• [Your task]:
Once the line holding "Some s => s" is found in the listing below, write it out and each later line exactly, up to and including the one holding "Definition M (A".

• [Available data]:
Start of Block

(** * Chess counting trainer: the two board scripts

    A shallow embedding of [scripts/randompuzzle.js] (the puzzle viewer) and
    [scripts/randomgame.js] (the random-move player).

    Both scripts are glue around two external collaborators: the chess.js
    rules object ([new Chess], [move], [moves], [fen], ...) and the
    chessboard.js widget ([position], [orientation]).  Neither library is
    part of the repository, so the scripts are embedded over an arbitrary
    rules engine (the record [Chess.Engine]); the widget is modelled by the
    two pieces of state the scripts write to it.  [MiniChess] is a reference
    rules engine on real boards, used to run the scripts on concrete
    puzzles. *)

From Stdlib Require Import ZArith List String Ascii Bool Lia QArith Qround.
From Stdlib Require Import DecimalString.
Import ListNotations.

Local Open Scope string_scope.
Local Open Scope Z_scope.

(** ** JavaScript values shared by both scripts *)

(** Piece colours ['w'] and ['b'] of chess.js. *)
Inductive Color := White | Black.

(** Piece types ['p' 'n' 'b' 'r' 'q' 'k'] of chess.js. *)
Inductive PieceType := Pawn | Knight | Bishop | Rook | Queen | King.

(** A piece descriptor [{type, color}] as returned inside [game.board()]. *)
Record Piece := mkPiece { type : PieceType; color : Color }.

(** [game.board()]: rows of squares, a square being a piece or [null]. *)
Definition Grid := list (list (option Piece)).

Definition Color_eqb (a b : Color) : bool :=
  match a, b with White, White | Black, Black => true | _, _ => false end.

Definition PieceType_eqb (a b : PieceType) : bool :=
  match a, b with
  | Pawn, Pawn | Knight, Knight | Bishop, Bishop
  | Rook, Rook | Queen, Queen | King, King => true
  | _, _ => false
  end.

Definition opposite (c : Color) : Color :=
  match c with White => Black | Black => White end.

(** [s.split(sep)] for a one-character separator: the result always has at
    least one element, and adjacent separators give empty tokens. *)
Fixpoint split (sep : ascii) (s : string) : list string :=
  match s with
  | EmptyString => [EmptyString]
  | String c rest =>
      if Ascii.eqb c sep then EmptyString :: split sep rest
      else match split sep rest with
           | [] => [String c EmptyString]
           | tok :: toks => String c tok :: toks
           end
  end.

Definition space : ascii := " "%char.

(** Truthiness of a JavaScript string: only the empty string is falsy. *)
Definition truthy (s : string) : bool :=
  match s with EmptyString => false | String _ _ => true end.

(** [arr[i]] for an integer index; [None] is [undefined]. *)
Definition index {A : Type} (arr : list A) (i : Z) : option A :=
  if i <? 0 then None else nth_error arr (Z.to_nat i).

(** [arr.length]. *)
Definition len {A : Type} (arr : list A) : Z := Z.of_nat (List.length arr).

(** Number to string conversion of a template literal, for integers. *)
Definition show (n : Z) : string := NilZero.string_of_int (Z.to_int n).

(** [Math.floor(r * n)] for a draw [r] of [Math.random()] and an array
    length [n].  The draw is a rational; rounding of the double-precision
    product is not modelled. *)
Definition random_index (r : Q) (n : Z) : Z := Qfloor (r * inject_Z n)%Q.

(** ** The rules object of chess.js, as the scripts use it *)

Module Chess.

(** The argument of [game.move]. *)
Inductive MoveArg :=
| Str (s : string) (sloppy : bool)         (* move("e2e4", {sloppy: true}) or move(s) *)
| Obj (from to promotion : string)         (* move({from, to, promotion}) *)
| Undefined.                               (* move(arr[i]) with i out of range *)

(** What [game.move] does: it applies the move and returns its details,
    or it leaves the position as it is and either returns [null] or
    throws. *)
Inductive MoveOutcome (G : Type) :=
| Moved (g : G)
| Null
| Throws.
Arguments Moved {G} g.
Arguments Null {G}.
Arguments Throws {G}.

Record Engine := {
  Game : Type;
  (** [new Chess()] *)
  initial : Game;
  (** [new Chess(fen)]; [None] when the constructor throws *)
  create : string -> option Game;
  (** [game.moves()] *)
  moves : Game -> list string;
  (** [game.move(m)] *)
  move : Game -> MoveArg -> MoveOutcome Game;
  (** [game.isGameOver()] *)
  isGameOver : Game -> bool;
  (** [game.turn()] *)
  turn : Game -> Color;
  (** [game.fen()] *)
  fen : Game -> string;
  (** [game.board()] *)
  board : Game -> Grid
}.

End Chess.

(** ** A monad for event handlers: global state and exceptions

    A handler runs on the globals of its script; when it throws, the
    assignments made so far stay. *)

Inductive Completion (S A : Type) :=
| Normal (a : A) (s : S)
| Thrown (s : S).
Arguments Normal {S A} a s.
Arguments Thrown {S A} s.

Definition M (S A : Type) := S -> Completion S A.

Definition ret {S A} (a : A) : M S A := fun s => Normal a s.

Definition bind {S A B} (m : M S A) (k : A -> M S B) : M S B :=
  fun s => match m s with
           | Normal a s' => k a s'
           | Thrown s' => Thrown s'
           end.

Definition throw {S A} : M S A := fun s => Thrown s.

(** [try { body } catch (e) { handler }] *)
Definition try_catch {S A} (body handler : M S A) : M S A :=
  fun s => match body s with
           | Normal a s' => Normal a s'
           | Thrown s' => handler s'
           end.

Definition gets {S A} (f : S -> A) : M S A := fun s => Normal (f s) s.

Definition modify {S} (f : S -> S) : M S unit := fun s => Normal tt (f s).

(** The globals left behind by a handler, whether it returned or threw. *)
Definition final {S A} (c : Completion S A) : S :=
  match c with Normal _ s => s | Thrown s => s end.
(** * OpenStack modules: heat, os_keystone_service, os_keystone_endpoint

    A shallow embedding of the reconciliation logic of the three Ansible
    modules under [cloud/openstack/]:

    - [os_keystone_service.py]: [service_exists], [get_service],
      [ensure_service_exists], [ensure_service_absent], [main];
    - [os_keystone_endpoint.py]: [endpoint_match], [get_service],
      [endpoint_exists], [get_endpoint], [ensure_endpoint_exists],
      [ensure_endpoint_absent], [main];
    - [heat.py]: the module-level credential check and [stack_operation].

    Python code that talks to the remote cloud is embedded in a state and
    exception monad over a record [cloud] that holds the remote catalogue
    and the log of client calls issued so far. *)

From Stdlib Require Import List String Ascii Bool Arith Lia DecimalString.
Import ListNotations.
Local Open Scope string_scope.
Local Open Scope list_scope.

(* ================================================================== *)
(** * Python values, exceptions and results *)

(** Identifiers issued by the remote system.  The modules only store them,
    compare them with [==] and hand them back, so they are opaque tokens. *)
Definition ident := nat.

(** The exceptions the modules raise or let through.  All of them are
    subclasses of Python's [Exception]. *)
Inductive exn : Type :=
| KeyError (msg : string)
| ValueError (msg : string)
| OtherException (msg : string).

(** Values that end up in result dictionaries and [exit_json] arguments.
    [PyExcText e] stands for the text ["exception: %s" % e]. *)
Inductive pyvalue : Type :=
| PyNone
| PyBool (b : bool)
| PyStr (s : string)
| PyId (i : ident)
| PyExcText (e : exn).

(** A Python [dict] built from keyword arguments, in the order written. *)
Definition pydict := list (string * pyvalue).

(** [x == y] on values that are either a [str] or [None]. *)
Definition opt_string_eqb (x y : option string) : bool :=
  match x, y with
  | Some a, Some b => String.eqb a b
  | None, None => true
  | _, _ => false
  end.

(** ["%d" % n] and ["%s" % v]. *)
Definition fmt_d (n : nat) : string := NilEmpty.string_of_uint (Nat.to_uint n).

Definition fmt_s (v : option string) : string :=
  match v with
  | Some s => s
  | None => "None"
  end.

(** Outcome of a computation that may raise. *)
Inductive result (A : Type) : Type :=
| Ok (a : A)
| Raise (e : exn).
Arguments Ok {A} a.
Arguments Raise {A} e.

(* ================================================================== *)
(** * The remote catalogue and the client calls *)

Record service : Type := mkService {
  s_id : ident;
  s_name : string;
  s_type : string;
  s_description : string
}.

Record endpoint : Type := mkEndpoint {
  e_id : ident;
  e_service_id : ident;
  e_region : option string;
  e_publicurl : string;
  e_internalurl : option string;
  e_adminurl : option string
}.

(** One entry per call made on [cloud.services] or [cloud.endpoints]. *)
Inductive call : Type :=
| ServicesList
| ServicesCreate (name service_type description : string)
| ServicesDelete (id : ident)
| EndpointsList
| EndpointsCreate (service_id : ident) (region : option string)
    (publicurl : string) (internalurl adminurl : option string)
| EndpointsDelete (id : ident).

(** The object [cloud] the functions receive: the remote catalogue, the
    next identifier the remote will issue, and the calls issued so far in
    chronological order. *)
Record cloud : Type := mkCloud {
  services : list service;
  endpoints : list endpoint;
  next_id : ident;
  calls : list call
}.

Definition log (k : call) (c : cloud) : cloud :=
  mkCloud (services c) (endpoints c) (next_id c) (calls c ++ [k]).

(** ** The monad: a computation reads and updates the cloud and either
    returns a value or raises. *)
Definition M (A : Type) : Type := cloud -> result A * cloud.

Definition ret {A} (a : A) : M A := fun c => (Ok a, c).

Definition raise {A} (e : exn) : M A := fun c => (Raise e, c).

Definition bind {A B} (m : M A) (k : A -> M B) : M B :=
  fun c =>
    match m c with
    | (Ok a, c') => k a c'
    | (Raise e, c') => (Raise e, c')
    end.

Notation "x <- m ;; k" := (bind m (fun x => k))
  (at level 100, m at next level, right associativity).

(** [try: m  except KeyError: ...]: a [KeyError] is caught (the result is
    [None]), any other exception propagates. *)
Definition try_except_KeyError {A} (m : M A) : M (option A) :=
  fun c =>
    match m c with
    | (Ok a, c') => (Ok (Some a), c')
    | (Raise (KeyError _), c') => (Ok None, c')
    | (Raise e, c') => (Raise e, c')
    end.

(** ** Client calls.  The client library is outside the repository; the
    remote system is modelled as a catalogue: [list] returns it, [create]
    appends a resource carrying the attributes given and a fresh
    identifier and returns that resource, [delete] removes the resource
    with the identifier given. *)
Definition services_list : M (list service) :=
  fun c => (Ok (services c), log ServicesList c).
(** A day whose first hour is skipped is 23 hours long although one offset
    is in effect from its first to its last instant: on 2018-11-04 in
    [midnight_change_zone] the day starts at 01:00 local time. It does not
    keep its offset, because its midnight is read with the offset before
    the change. *)
Lemma day_without_its_first_hour :
  let tz := midnight_change_zone in
  let now := 1541343600000 in
  let t := todayStart tz now in
  let e := todayEndMs tz now in
  t = 1541300400000
  ∧ e = t + 23 * 3600000 - 1
  ∧ LocalTZA tz t true = -7200000
  ∧ LocalTZA tz e true = -7200000
  ∧ ¬ ∃ off, day_keeps_offset tz now off.
Proof.
  intros tz now t e.
  split; [reflexivity|]. split; [reflexivity|].
  split; [reflexivity|]. split; [reflexivity|].
  intros [off [Hlocal _]].
  assert (Hm : MakeDate (Day (LocalTime tz now)) 0 = 1541289600000)
    by reflexivity.
  rewrite Hm in Hlocal.
  pose proof (Hlocal 1541289600000 ltac:(unfold msPerDay; lia)) as H0.
  pose proof (Hlocal 1541375999999 ltac:(unfold msPerDay; lia)) as H1.
  vm_compute in H0, H1. lia.
Qed.

End DueToday.

(** C6, as stated, fails on a day that is not 24 hours long. On
    2024-03-10 in a zone that moves from UTC-5 to UTC-4 at 07:00 UTC, local
    midnight is [t = 1710046800000] and the day ends 23 hours later; a task
    due at [t + 23h30] lies in [[t, t+24h)] but is in neither result set. *)
Lemma short_day_excludes_task_within_24h :
  let task := {| id := "86a"; name := "Water the plants";
                 due_date := Some "1710131400000"; teamName := None |} in
  let h := spring_forward_host [task] in
  let now := 1710090000000 in
  let t := Background.todayStart (Background.zone h) now in
  t = 1710046800000
  ∧ Background.todayEndMs (Background.zone h) now = t + 23 * 3600000 - 1
  ∧ JS.parseInt_field (due_date task) = Some 1710131400000
  ∧ in_24h_window t 1710131400000
  ∧ Background.fetchTasksWithKey h now (Some "pk_1") false = []
  ∧ Background.fetchTasksWithKey h now (Some "pk_1") true = [].
Proof.
  intros task h now t.
  assert (Ht : t = 1710046800000) by reflexivity.
  split; [exact Ht|]. rewrite Ht.
  split; [reflexivity|]. split; [reflexivity|].
  split; [unfold in_24h_window; lia|].
  split; reflexivity.
Qed.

End of Block

• [Answer for the task]:
  | Some s => s
  | None => "None"
  end.

(** Outcome of a computation that may raise. *)
Inductive result (A : Type) : Type :=
| Ok (a : A)
| Raise (e : exn).
Arguments Ok {A} a.
Arguments Raise {A} e.

(* ================================================================== *)
(** * The remote catalogue and the client calls *)

Record service : Type := mkService {
  s_id : ident;
  s_name : string;
  s_type : string;
  s_description : string
}.

Record endpoint : Type := mkEndpoint {
  e_id : ident;
  e_service_id : ident;
  e_region : option string;
  e_publicurl : string;
  e_internalurl : option string;
  e_adminurl : option string
}.

(** One entry per call made on [cloud.services] or [cloud.endpoints]. *)
Inductive call : Type :=
| ServicesList
| ServicesCreate (name service_type description : string)
| ServicesDelete (id : ident)
| EndpointsList
| EndpointsCreate (service_id : ident) (region : option string)
    (publicurl : string) (internalurl adminurl : option string)
| EndpointsDelete (id : ident).

(** The object [cloud] the functions receive: the remote catalogue, the
    next identifier the remote will issue, and the calls issued so far in
    chronological order. *)
Record cloud : Type := mkCloud {
  services : list service;
  endpoints : list endpoint;
  next_id : ident;
  calls : list call
}.

Definition log (k : call) (c : cloud) : cloud :=
  mkCloud (services c) (endpoints c) (next_id c) (calls c ++ [k]).

(** ** The monad: a computation reads and updates the cloud and either
    returns a value or raises. *)
Definition M (A : Type) : Type := cloud -> result A * cloud.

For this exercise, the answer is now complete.